Transgender People Are Not Mentally Ill, The WHO Decrees
(CNN) -- The term the World Health Organization uses to describe transgender people -- "gender incongruence" -- is being moved to the panel's sexual health chapter from its mental disorders chapter, the WHO's legislative body has voted.
The new classification is expected to improve social acceptance among transgender people while still making important health resources available, the United Nations health agency said last year in announcing the intended change.
The new standard of classification appears in the 11th revision of the International Statistical Classification of Diseases and Related Health Problems (ICD-11), which was adopted Saturday by the World Health Assembly in Geneva, Switzerland. It will go into effect on January 1, 2022.
The WHO uses gender incongruence to describe people whose gender identity is different from the gender they were assigned at birth.
The phrase "was taken out from the mental health disorders because we had a better understanding that this wasn't actually a mental health condition, and leaving it there was causing stigma," Dr. Lale Say, coordinator of WHO's Adolescents and at-Risk Populations team, said last June. "So, in order to reduce the stigma while also ensuring access to necessary health interventions, this was placed in a different chapter."
LGBT groups hailed the move at that time.
"This is the result of tremendous effort by trans and gender diverse activists from around the world to insist on our humanity, and I am elated that the WHO agrees that gender identity is not a mental illness," Julia Ehrt, then-executive director of Transgender Europe, said last year.

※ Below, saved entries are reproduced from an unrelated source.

(* ===== verification/Testbed.v ===== *)
(** The egress testbed ([crates/adapter/src/egress.rs], and the commands of
    [crates/adapter/src/lib.rs] that run the core's binary): validating a
    configuration, booting a core on it, waiting for its listener, and the trials
    that run over it and take it down again.

    The operating system is a file store and the table of the processes spawned so
    far, each with its program, its arguments and what the file they name held when
    it was spawned.  The faults of the system calls, the life of a core, the clock
    and what answers at an address are data; times are nanoseconds from the start of
    the wait. *)

From S2P Require Import Prelude RustStr Ir Json Adapter Egress Score Supervisor Controller.

(** Running a binary's [check] on a file: nothing when it accepts, its standard error
    when it does not. *)
Class SingBox := { check_stderr (binary content : string) : option string }.

Class TestbedLib := {
  to_vec : Value → result Error string;        (** [serde_json::to_vec] *)
  temp_dir : string;                           (** [std::env::temp_dir] *)
  process_id : Z;
  path_debug : string → string                 (** [{:?}] of a path *)
}.

(** ** The operating system *)

Inductive ChildState := Running | Reaped.
#[export] Instance ChildState_eq_dec : EqDecision ChildState.
Proof. solve_decision. Defined.
(** [ps_config] is what the file of the arguments held when the process was spawned. *)
Record Process := {
  ps_program : string; ps_args : list string; ps_config : option string; ps_state : ChildState
}.
Definition reap (p : Process) : Process :=
  {| ps_program := ps_program p; ps_args := ps_args p; ps_config := ps_config p; ps_state := Reaped |}.
Record Os := { os_files : gmap string string; os_children : list Process }.
(** [Ok(report) if report.passes]. *)
Definition passed (r : result Error ScatterReport) : bool :=
  match r with Ok report => sr_passes report | Err _ => false end.

Definition candidate_pairs (w : World) : result Error (list Z * list CanonicalNode) :=
  targets ← load_probe_targets (w_controller w);
  Ok (map fst targets, map snd targets).
Definition candidate_nodes (w : World) : result Error (list CanonicalNode) :=
  snd <$> candidate_pairs w.

(** [since.elapsed() < limit]. *)
Definition younger (w : World) (since : option Z) (limit : Z) : bool :=
  match since with
  | Some t => saturating_sub (fh_now hooks w) t <? limit
  | None => false
  end.

(** ** The parts of a cycle *)

Definition rescore (cfg : ScatterConfig) (w : World) (s : FailoverStatus)
  : option (option nat * World * FailoverStatus) :=
  match candidate_nodes w with
  | Err _ => Some (None, w, s)
  | Ok candidates =>
    '(r, w) ← do_rescore w candidates cfg;
    match r with
    | Err _ => Some (None, w, s)
    | Ok shortlist => Some (Some (length shortlist), w, with_shortlist s shortlist)
    end
  end.

Definition tunnel_confirms_trouble (active : CanonicalNode) (w : World) : bool * World :=
  match fc_tunnel_health_floor config, fh_tunnel_health hooks with
  | Some floor, Some hook =>
    let h := hook w active in
    (match h with Some health => th_grade health <? floor | None => false end,
     happened w (EvTelemetry active h))
  | _, _ => (false, w)
  end.

(** [((secs / 3600) % 24) as u8]. *)
Definition utc_hour (w : World) : Z := fh_utc_secs hooks w / 3600 mod 24.
Definition in_window (start end_ hour : Z) : bool :=
  if start <=? end_ then (start <=? hour) && (hour <? end_) else (start <=? hour) || (hour <? end_).
Definition in_quiet_hours (w : World) : bool :=
  match fc_quiet_hours_utc config with
  | None => false
  | Some (start, end_) => in_window start end_ (utc_hour w)
  end.

Definition should_refresh_shortlist (w : World) (s : FailoverStatus) : bool * FailoverStatus :=
  let n := wrapping_add 32 (fs_cycles_since_rescore s) 1 in
  let s := with_cycles s n in
  let by_cadence := (0 <? fc_background_rescore_cycles config) && (fc_background_rescore_cycles config <=? n) in
  (by_cadence || in_quiet_hours w, s).

(** The loop of [escalate] over the ranking. *)
Fixpoint confirm_loop (cfg : ScatterConfig) (nodes : list CanonicalNode) (ranked : list RankedNode)
    (saw_a_passer : bool) (w : World) (s : FailoverStatus)
  : option (FailoverAction * World * FailoverStatus) :=
  match ranked with
  | [] =>
    if saw_a_passer then Some (Unconfirmed, w, s)
    else Some (Degraded, do_degrade w, with_failures s 0)
  | entry :: ranked =>
    candidate ← nodes !! rn_node_index entry;
    let '(r, w) := do_probe w candidate cfg in
    if passed r then
      let '(r, w) := do_switch w candidate in
      Some (match r with
            | Ok label => (Switched label, w, with_failures s 0)
            | Err e => (ActionError ("switch failed: " +:+ error_alternate e), w, s)
            end)
    else confirm_loop cfg nodes ranked true w s
  end.

Definition escalate (cfg : ScatterConfig) (active : CanonicalNode) (w : World) (s : FailoverStatus)
  : option (FailoverAction * World * FailoverStatus) :=
  match candidate_pairs w with
  | Err e => Some (ActionError ("catalog unavailable: " +:+ error_alternate e), w, s)
  | Ok (ids, nodes) =>
    '(r, w) ← do_rescore w nodes cfg;
    match r with
    | Err e => Some (ActionError ("rescore failed: " +:+ error_alternate e), w, s)
    | Ok shortlist =>
      let shortlist := List.filter (λ score, negb (String.eqb (cs_label score) (label (meta active)))) shortlist in
      let now := fh_now hooks w in
      let s := with_selector s (observe_round (fs_selector s) ids shortlist now) in
      let s := with_shortlist s shortlist in
      let ranked := rank_working_nodes shortlist (as_tracks (fs_selector s)) ids
                      (as_config (fs_selector s)) now in
      confirm_loop cfg nodes ranked false w s
    end
  end.

(** The loop of [heal_or_stay_degraded]. *)
Fixpoint heal_loop (cfg : ScatterConfig) (candidates : list CanonicalNode) (scores : list CandidateScore)
    (w : World) (s : FailoverStatus) : option (FailoverAction * World * FailoverStatus) :=
  match scores with
  | [] => Some (Degraded, w, s)
  | score :: scores =>
    candidate ← candidates !! cs_node_index score;
    let '(r, w) := do_probe w candidate cfg in
    if passed r then
      let '(r, w) := do_switch w candidate in
      match r with
      | Ok label => Some (Healed label, w, with_failures s 0)
      | Err _ => heal_loop cfg candidates scores w s
      end
    else heal_loop cfg candidates scores w s
  end.

Definition heal_or_stay_degraded (cfg : ScatterConfig) (w : World) (s : FailoverStatus)
  : option (FailoverAction * World * FailoverStatus) :=
  match candidate_nodes w with
  | Err _ => Some (Degraded, w, s)
  | Ok candidates =>
    '(r, w) ← do_rescore w candidates cfg;
    match r with
    | Err _ => Some (Degraded, w, s)
    | Ok shortlist =>
      heal_loop cfg candidates (List.filter cs_passes shortlist) w (with_shortlist s shortlist)
    end
  end.

(** [None] inside is the source's [None]: nothing to select from. *)
Definition auto_adopt (cfg : ScatterConfig) (w : World) (s : FailoverStatus)
  : option (option FailoverAction * World * FailoverStatus) :=
  match candidate_pairs w with
  | Err _ => Some (None, w, s)
  | Ok (ids, []) => Some (None, w, s)
  | Ok (ids, nodes) =>
    '(r, w) ← do_rescore w nodes cfg;
    match r with
    | Err _ => Some (None, w, s)
    | Ok scores =>
      let now := fh_now hooks w in
      let s := with_selector s (observe_round (fs_selector s) ids scores now) in
      let s := with_shortlist s scores in
      match rank_working_nodes scores (as_tracks (fs_selector s)) ids (as_config (fs_selector s)) now with
      | [] => Some (Some Degraded, w, s)
      | best :: _ =>
        node ← nodes !! rn_node_index best;
        let '(r, w) := do_switch w node in
        Some (match r with
              | Ok label => (Some (AdoptedNode label), w, with_failures s 0)
              | Err e => (Some (ActionError ("auto-select switch failed: " +:+ error_alternate e)), w, s)
              end)
      end
    end
  end.

(** The two branches of the probe of the active node. *)
Definition on_pass (cfg : ScatterConfig) (w : World) (s : FailoverStatus)
  : option (FailoverAction * World * FailoverStatus) :=
  let s := with_failures s 0 in
  let '(refresh, s) := should_refresh_shortlist w s in
  if refresh then
    '(rearmed, w, s) ← rescore cfg w s;
    match rearmed with
    | Some len => Some (Rearmed len, w, with_cycles s 0)
    | None => Some (Healthy, w, s)
    end
  else Some (Healthy, w, s).

Definition on_failure (cfg : ScatterConfig) (active : CanonicalNode) (w : World) (s : FailoverStatus)
  : option (FailoverAction * World * FailoverStatus) :=
  let failures := S (fs_consecutive_failures s) in
  let s := with_failures s failures in
  let '(corroborated, w) := tunnel_confirms_trouble active w in
  let required := if corroborated then 1%nat else fc_required_consecutive_failures config in
  if (failures <? required)%nat then
    '(_, w, s) ← rescore cfg w s; Some (Inspecting failures, w, s)
  else if younger w (ct_last_auto_switch (w_controller w)) (fc_cooldown_after_auto_switch config)
  then Some (Cooldown, w, s)
  else escalate cfg active w s.

Definition run_failover_cycle (w : World) (s : FailoverStatus)
  : option (FailoverAction * World * FailoverStatus) :=
  let c := w_controller w in
  let cfg := scatter_config (ct_settings c) in
  let s := with_view s ((λ n, label (meta n)) <$> ct_active_node c) (ct_degraded c) in
  if ct_degraded c then heal_or_stay_degraded cfg w s
  else match ct_active_node c with
       | None =>
         if fc_auto_select_on_idle config then
           '(a, w, s) ← auto_adopt cfg w s; Some (default Idle a, w, s)
         else Some (Idle, w, with_shortlist s [])
       | Some active =>
         if younger w (ct_last_manual_switch c) (fc_min_time_since_manual_switch config)
         then Some (ManualWindow, w, s)
         else
           let '(r, w) := do_probe w active cfg in
           if passed r then on_pass cfg w s else on_failure cfg active w s
       end.

(** One turn of the watchdog's loop. *)
Definition watchdog_turn (w : World) (s : FailoverStatus) : option (World * FailoverStatus) :=
  '(a, w, s) ← run_failover_cycle w s;
  Some (w, with_last_action s a (fh_now hooks w)).
End Cycle.

(** The production hooks: trials and sweeps are observations, the switch and the
    degradation are the controller's; a rescoring is the shortlist, and panics where
    it does. *)
Definition real_hooks `{SelectLib} `{AdapterLib} `{CoreLib} `{ControllerLib}
    (trial : World → ScatterConfig → CanonicalNode → result Error ScatterReport)
    (sweep : World → list CanonicalNode → PreflightConfig → list CheapOutcome)
    (io : World → SwitchIo) (now utc_secs : World → Z) : FailoverHooks :=
  {| fh_probe := λ w n cfg, trial w cfg n;
     fh_rescore := λ w l cfg limit,
       Ok <$> tiered_shortlist (sweep w) (trial w cfg) l PreflightConfig_default cfg limit;
     fh_switch_node := λ w n automatic, switch_node (io w) (now w) (w_controller w) n automatic;
     fh_degrade := λ w, degrade_to_direct (w_controller w);
     fh_tunnel_health := Some (λ _ n, tunnel_health n HealthThresholds_default);
     fh_now := now;
     fh_utc_secs := utc_secs |}.

(** ** Lemmas: traces *)

Definition is_switch (e : HookEvent) : bool := match e with EvSwitch _ _ _ => true | _ => false end.

(** Traces in which a switch comes right after a passing probe of the same node. *)
Inductive confirmed : list HookEvent → Prop :=
| confirmed_nil : confirmed []
| confirmed_other e l : is_switch e = false → confirmed l → confirmed (e :: l)
| confirmed_switch n r o l : passed r = true → confirmed l →
    confirmed (EvProbe n r :: EvSwitch n true o :: l).
#[local] Hint Constructors confirmed : watchdog.

Lemma confirmed_app l k : confirmed l → confirmed k → confirmed (l ++ k).
Proof. induction 1; simpl; auto with watchdog. Qed.

Lemma confirmed_split l pre n b o post :
  confirmed l → l = pre ++ EvSwitch n b o :: post →
  b = true ∧ ∃ pre' r, pre = pre' ++ [EvProbe n r] ∧ passed r = true.
Proof.
  intros Hc. revert pre. induction Hc as [|e l He Hl IH|m r o' l Hr Hl IH]; intros pre E.
  - by destruct pre.
  - destruct pre as [|e' pre]; injection E as -> E; [discriminate He|].
    destruct (IH pre E) as (-> & pre' & r & -> & Hr). split; [done|]. by exists (e' :: pre'), r.
  - destruct pre as [|e1 [|e2 pre]]; simplify_eq/=.
    + split; [done|]. by exists [], r.
    + destruct (IH pre eq_refl) as (-> & pre' & r' & -> & Hr').
      split; [done|]. by exists (EvProbe m r :: EvSwitch m true o' :: pre'), r'.
Qed.

Section Theorems.
Context `{SelectLib} `{IdentityHash} `{NodeCodec}.
Variables (hooks : FailoverHooks) (config : FailoverConfig).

"Until a few years ago, removing pathologizing categories affecting trans and gender diverse people from the ICD-10 list of mental disorders seemed impossible. Today, we know that full depathologization can be achieved and will be achieved in our lifetime," the International Lesbian, Gay, Bisexual, Trans and Intersex Association said last week in a statement. Ehrt is now that group's program director.
The WHO does not expect the ICD change to affect transgender people's need for health care, but by reducing social stigmas, more people might be encouraged to seek treatment, Say said last year.
In its new description of gender incongruence, the WHO said, "Gender variant behavior and preferences alone are not a basis" for diagnosing someone's mental health.
This is not the first time the ICD has changed a classification related to sexuality. In 1990, the WHO declared that "sexual orientation alone is not to be regarded as a disorder."
Besides acting as the foundation for global health statistics and trends, the ICD provides a standard for research and clinical purposes and helps in the reporting and defining diseases, disorders and other health conditions. It also "captures factors influencing health, or external causes of mortality and morbidity, providing an holistic look at every aspect of life that can affect health," the WHO said in a statement.